Material provided:

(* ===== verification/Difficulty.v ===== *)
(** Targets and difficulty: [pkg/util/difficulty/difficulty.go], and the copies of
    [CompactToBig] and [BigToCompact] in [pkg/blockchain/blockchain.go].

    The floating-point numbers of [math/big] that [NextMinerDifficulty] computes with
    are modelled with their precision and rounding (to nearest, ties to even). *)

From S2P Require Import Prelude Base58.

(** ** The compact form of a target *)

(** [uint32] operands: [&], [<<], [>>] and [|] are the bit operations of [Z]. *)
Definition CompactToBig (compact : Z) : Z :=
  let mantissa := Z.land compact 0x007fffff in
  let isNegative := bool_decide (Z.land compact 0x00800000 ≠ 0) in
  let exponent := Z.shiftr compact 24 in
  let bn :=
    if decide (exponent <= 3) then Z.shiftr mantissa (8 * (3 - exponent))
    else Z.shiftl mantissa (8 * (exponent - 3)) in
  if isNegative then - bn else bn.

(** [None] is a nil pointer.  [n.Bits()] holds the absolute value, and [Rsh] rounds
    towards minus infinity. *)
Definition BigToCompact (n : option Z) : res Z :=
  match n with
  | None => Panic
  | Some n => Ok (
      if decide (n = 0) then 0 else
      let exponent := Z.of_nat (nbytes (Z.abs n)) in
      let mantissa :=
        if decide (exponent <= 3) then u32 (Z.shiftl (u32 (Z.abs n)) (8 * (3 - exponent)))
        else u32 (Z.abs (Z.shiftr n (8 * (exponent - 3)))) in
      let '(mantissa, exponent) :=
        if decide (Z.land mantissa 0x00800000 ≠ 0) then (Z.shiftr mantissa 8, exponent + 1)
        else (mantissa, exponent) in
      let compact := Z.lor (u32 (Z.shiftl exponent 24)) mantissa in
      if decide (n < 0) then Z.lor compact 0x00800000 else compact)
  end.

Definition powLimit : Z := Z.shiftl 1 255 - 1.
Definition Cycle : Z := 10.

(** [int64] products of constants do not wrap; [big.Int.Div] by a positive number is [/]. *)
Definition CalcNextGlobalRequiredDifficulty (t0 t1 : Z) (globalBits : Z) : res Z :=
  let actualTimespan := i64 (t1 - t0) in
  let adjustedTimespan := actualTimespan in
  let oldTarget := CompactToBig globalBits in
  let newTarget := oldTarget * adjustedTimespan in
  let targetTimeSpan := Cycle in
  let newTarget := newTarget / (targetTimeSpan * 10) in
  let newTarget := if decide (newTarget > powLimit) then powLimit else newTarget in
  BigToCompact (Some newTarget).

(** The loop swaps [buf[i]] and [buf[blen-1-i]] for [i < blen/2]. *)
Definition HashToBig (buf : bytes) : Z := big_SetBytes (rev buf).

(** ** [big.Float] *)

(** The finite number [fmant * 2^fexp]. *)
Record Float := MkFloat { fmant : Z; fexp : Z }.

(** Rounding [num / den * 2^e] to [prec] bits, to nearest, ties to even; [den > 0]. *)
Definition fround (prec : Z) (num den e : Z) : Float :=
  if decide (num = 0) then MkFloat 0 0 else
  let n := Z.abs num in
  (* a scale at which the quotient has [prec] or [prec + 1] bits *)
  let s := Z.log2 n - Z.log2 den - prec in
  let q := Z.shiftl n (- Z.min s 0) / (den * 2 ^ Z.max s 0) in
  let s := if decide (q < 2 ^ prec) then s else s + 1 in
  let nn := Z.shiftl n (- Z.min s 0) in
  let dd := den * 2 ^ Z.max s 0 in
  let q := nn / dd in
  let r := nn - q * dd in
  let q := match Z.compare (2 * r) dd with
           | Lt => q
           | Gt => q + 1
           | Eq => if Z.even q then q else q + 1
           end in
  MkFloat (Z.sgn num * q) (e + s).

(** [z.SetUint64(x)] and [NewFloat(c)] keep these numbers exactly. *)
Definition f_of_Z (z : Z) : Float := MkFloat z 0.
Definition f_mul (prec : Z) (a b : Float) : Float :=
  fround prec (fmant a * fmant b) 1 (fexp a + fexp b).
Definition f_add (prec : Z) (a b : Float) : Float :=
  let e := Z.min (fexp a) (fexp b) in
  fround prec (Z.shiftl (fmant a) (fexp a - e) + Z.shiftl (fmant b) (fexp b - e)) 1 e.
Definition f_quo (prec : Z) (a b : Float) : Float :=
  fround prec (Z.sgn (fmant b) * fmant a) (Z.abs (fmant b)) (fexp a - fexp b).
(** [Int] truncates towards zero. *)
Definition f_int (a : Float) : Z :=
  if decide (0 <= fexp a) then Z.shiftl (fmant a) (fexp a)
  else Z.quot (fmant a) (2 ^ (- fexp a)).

--

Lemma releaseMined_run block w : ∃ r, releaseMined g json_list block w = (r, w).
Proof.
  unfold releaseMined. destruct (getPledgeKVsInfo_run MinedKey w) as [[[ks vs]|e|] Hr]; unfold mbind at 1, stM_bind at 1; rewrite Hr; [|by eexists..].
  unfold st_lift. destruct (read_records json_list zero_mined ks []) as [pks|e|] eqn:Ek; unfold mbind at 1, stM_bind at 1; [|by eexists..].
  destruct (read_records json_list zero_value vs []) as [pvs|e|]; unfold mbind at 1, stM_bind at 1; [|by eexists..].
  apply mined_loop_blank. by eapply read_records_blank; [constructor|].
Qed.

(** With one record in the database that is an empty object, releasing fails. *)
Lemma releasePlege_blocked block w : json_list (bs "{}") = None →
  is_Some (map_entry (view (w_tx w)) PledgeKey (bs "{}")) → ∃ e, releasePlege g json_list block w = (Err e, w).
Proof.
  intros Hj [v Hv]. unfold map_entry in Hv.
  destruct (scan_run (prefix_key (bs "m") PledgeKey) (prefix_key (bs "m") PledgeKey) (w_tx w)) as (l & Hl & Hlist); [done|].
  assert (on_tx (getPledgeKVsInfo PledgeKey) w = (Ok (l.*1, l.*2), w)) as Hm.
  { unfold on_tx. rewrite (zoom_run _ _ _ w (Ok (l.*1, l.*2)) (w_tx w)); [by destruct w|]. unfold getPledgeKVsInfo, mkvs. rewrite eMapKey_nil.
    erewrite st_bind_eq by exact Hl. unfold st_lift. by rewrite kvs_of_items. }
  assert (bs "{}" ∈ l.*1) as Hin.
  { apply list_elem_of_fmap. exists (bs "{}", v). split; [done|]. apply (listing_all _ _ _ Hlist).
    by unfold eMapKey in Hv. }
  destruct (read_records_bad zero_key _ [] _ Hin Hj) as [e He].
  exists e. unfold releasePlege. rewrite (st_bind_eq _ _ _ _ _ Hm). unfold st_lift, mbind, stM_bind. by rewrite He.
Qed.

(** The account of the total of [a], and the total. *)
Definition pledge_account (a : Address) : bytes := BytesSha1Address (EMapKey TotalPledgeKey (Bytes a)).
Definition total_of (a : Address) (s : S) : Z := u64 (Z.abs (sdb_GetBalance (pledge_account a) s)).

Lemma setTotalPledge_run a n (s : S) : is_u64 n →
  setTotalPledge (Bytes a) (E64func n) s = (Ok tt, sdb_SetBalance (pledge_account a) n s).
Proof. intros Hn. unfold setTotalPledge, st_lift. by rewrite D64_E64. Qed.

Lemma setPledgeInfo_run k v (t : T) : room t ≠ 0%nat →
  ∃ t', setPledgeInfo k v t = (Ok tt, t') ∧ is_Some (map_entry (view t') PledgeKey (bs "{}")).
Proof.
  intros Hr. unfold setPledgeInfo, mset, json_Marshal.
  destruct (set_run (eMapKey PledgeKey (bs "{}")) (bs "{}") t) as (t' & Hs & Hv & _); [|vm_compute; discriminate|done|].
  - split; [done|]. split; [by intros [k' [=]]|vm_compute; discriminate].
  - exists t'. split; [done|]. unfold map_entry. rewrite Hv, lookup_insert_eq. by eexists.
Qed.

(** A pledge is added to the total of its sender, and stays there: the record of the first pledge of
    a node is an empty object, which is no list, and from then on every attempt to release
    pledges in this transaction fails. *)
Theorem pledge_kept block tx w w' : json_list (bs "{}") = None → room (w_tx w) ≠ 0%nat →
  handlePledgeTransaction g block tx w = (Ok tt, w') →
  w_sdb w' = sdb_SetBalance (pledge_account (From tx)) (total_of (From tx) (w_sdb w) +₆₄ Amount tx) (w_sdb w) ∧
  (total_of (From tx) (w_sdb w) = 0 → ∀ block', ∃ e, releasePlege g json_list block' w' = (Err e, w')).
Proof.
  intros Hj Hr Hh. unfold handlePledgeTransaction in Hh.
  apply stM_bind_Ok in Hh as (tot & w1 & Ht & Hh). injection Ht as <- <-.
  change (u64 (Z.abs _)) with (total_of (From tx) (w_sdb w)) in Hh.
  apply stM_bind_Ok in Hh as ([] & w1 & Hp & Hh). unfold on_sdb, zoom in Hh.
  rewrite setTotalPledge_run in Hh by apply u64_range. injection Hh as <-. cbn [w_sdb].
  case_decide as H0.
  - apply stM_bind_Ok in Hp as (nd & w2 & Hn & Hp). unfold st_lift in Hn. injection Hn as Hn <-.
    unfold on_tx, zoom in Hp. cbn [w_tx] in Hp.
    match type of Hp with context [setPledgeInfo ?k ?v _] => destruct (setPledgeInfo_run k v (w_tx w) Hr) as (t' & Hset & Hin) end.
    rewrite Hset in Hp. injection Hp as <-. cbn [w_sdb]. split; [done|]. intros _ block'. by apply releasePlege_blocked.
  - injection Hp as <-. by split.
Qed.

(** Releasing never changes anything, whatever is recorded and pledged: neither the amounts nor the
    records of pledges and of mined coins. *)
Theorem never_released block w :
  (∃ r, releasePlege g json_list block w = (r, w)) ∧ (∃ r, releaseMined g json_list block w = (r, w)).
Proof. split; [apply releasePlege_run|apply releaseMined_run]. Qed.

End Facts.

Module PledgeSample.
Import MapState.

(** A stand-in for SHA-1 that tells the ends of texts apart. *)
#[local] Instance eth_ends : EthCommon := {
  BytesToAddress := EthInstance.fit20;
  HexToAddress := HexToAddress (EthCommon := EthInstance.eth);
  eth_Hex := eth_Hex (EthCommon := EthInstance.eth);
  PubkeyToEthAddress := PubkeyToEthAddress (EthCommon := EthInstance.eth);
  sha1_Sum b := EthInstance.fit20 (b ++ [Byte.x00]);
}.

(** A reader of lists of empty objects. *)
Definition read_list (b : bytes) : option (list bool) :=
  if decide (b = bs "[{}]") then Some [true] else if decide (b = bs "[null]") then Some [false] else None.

Assigned task: In the records above, find each line with the string "match" and list it.

Answer to this task:
  match n with
  let q := match Z.compare (2 * r) dd with
    match type of Hp with context [setPledgeInfo ?k ?v _] => destruct (setPledgeInfo_run k v (w_tx w) Hr) as (t' & Hset & Hin) end.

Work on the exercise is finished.